+++ RECORDS TO USE +++

(* ===== verification/StackOps.v ===== *)
(** * Stack and system operations

    The handlers of processor/src/execution/operations/stack_ops/mod.rs and
    sys_ops/mod.rs, generic in the processor. *)

From S2P Require Import Prelude Felt Machine.

Section StackOps.
Context {P : Type} `{Processor P}.

Definition op_push (element : Felt) : VM P OperationHelperRegisters :=
  do! increment_size;
  do! set 0 element;
  ret Helper.Empty.

Definition op_pad : VM P OperationHelperRegisters :=
  do! increment_size;
  do! set 0 ZERO;
  ret Helper.Empty.

Definition op_swap : VM P OperationHelperRegisters :=
  do! swap 0 1;
  ret Helper.Empty.

Definition op_swap_double_word : VM P OperationHelperRegisters :=
  do! swap 0 8;
  do! swap 1 9;
  do! swap 2 10;
  do! swap 3 11;
  do! swap 4 12;
  do! swap 5 13;
  do! swap 6 14;
  do! swap 7 15;
  ret Helper.Empty.

Definition dup_nth (n : nat) : VM P OperationHelperRegisters :=
  let! to_dup := get n in
  do! increment_size;
  do! set 0 to_dup;
  ret Helper.Empty.

Definition op_cswap : VM P OperationHelperRegisters :=
  let! condition := get 0 in
  do! decrement_size;
  do! (if ⟦condition⟧ =? 0 then ret tt
       else if ⟦condition⟧ =? 1 then swap 0 1
       else fail_op (NotBinaryValue BvOperation condition));
  ret Helper.Empty.

Definition op_cswapw : VM P OperationHelperRegisters :=
  let! condition := get 0 in
  do! decrement_size;
  do! (if ⟦condition⟧ =? 0 then ret tt
       else if ⟦condition⟧ =? 1 then
         do! swap 0 4;
         do! swap 1 5;
         do! swap 2 6;
         swap 3 7
       else fail_op (NotBinaryValue BvOperation condition));
  ret Helper.Empty.

(** The arms of [execute_op] that act on the stack directly. *)
Definition op_drop : VM P OperationHelperRegisters :=
  do! decrement_size;
  ret Helper.Empty.

Definition op_swapw_nth (n : nat) : VM P OperationHelperRegisters :=
  do! on_proc (stack_swapw_nth n);
  ret Helper.Empty.

Definition op_movup (n : nat) : VM P OperationHelperRegisters :=
  do! on_proc (stack_rotate_left n);
  ret Helper.Empty.

Definition op_movdn (n : nat) : VM P OperationHelperRegisters :=
  do! on_proc (stack_rotate_right n);
  ret Helper.Empty.

(** ** System operations *)

Definition op_assert (err_code : Felt) : VM P OperationHelperRegisters :=
  let! top := get 0 in
  if decide (top <> ONE) then fail_op (FailedAssertion err_code)
  else
    do! decrement_size;
    ret Helper.Empty.

Definition op_sdepth : VM P OperationHelperRegisters :=
  let! depth := on_proc stack_depth in
  do! increment_size;
  do! set 0 (from_u32 depth);
  ret Helper.Empty.

Definition op_caller : VM P OperationHelperRegisters :=
  let! caller_hash := on_proc sys_caller_hash in
  do! set_word 0 caller_hash;
  ret Helper.Empty.

Definition op_clk : VM P OperationHelperRegisters :=
  let! clk := clock in
  do! increment_size;
  do! set 0 (from_u32 clk);
  ret Helper.Empty.

End StackOps.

+++

**PROBLEM STATEMENT:**
Copy the stretch of the records above that runs from the line with "do! swap 2 6;" through the line with "Definition op_drop : VM". Both end lines belong in the copy, and nothing else does.

**RESPONSE FOR THIS EXERCISE:**
         do! swap 2 6;
         swap 3 7
       else fail_op (NotBinaryValue BvOperation condition));
  ret Helper.Empty.

(** The arms of [execute_op] that act on the stack directly. *)
Definition op_drop : VM P OperationHelperRegisters :=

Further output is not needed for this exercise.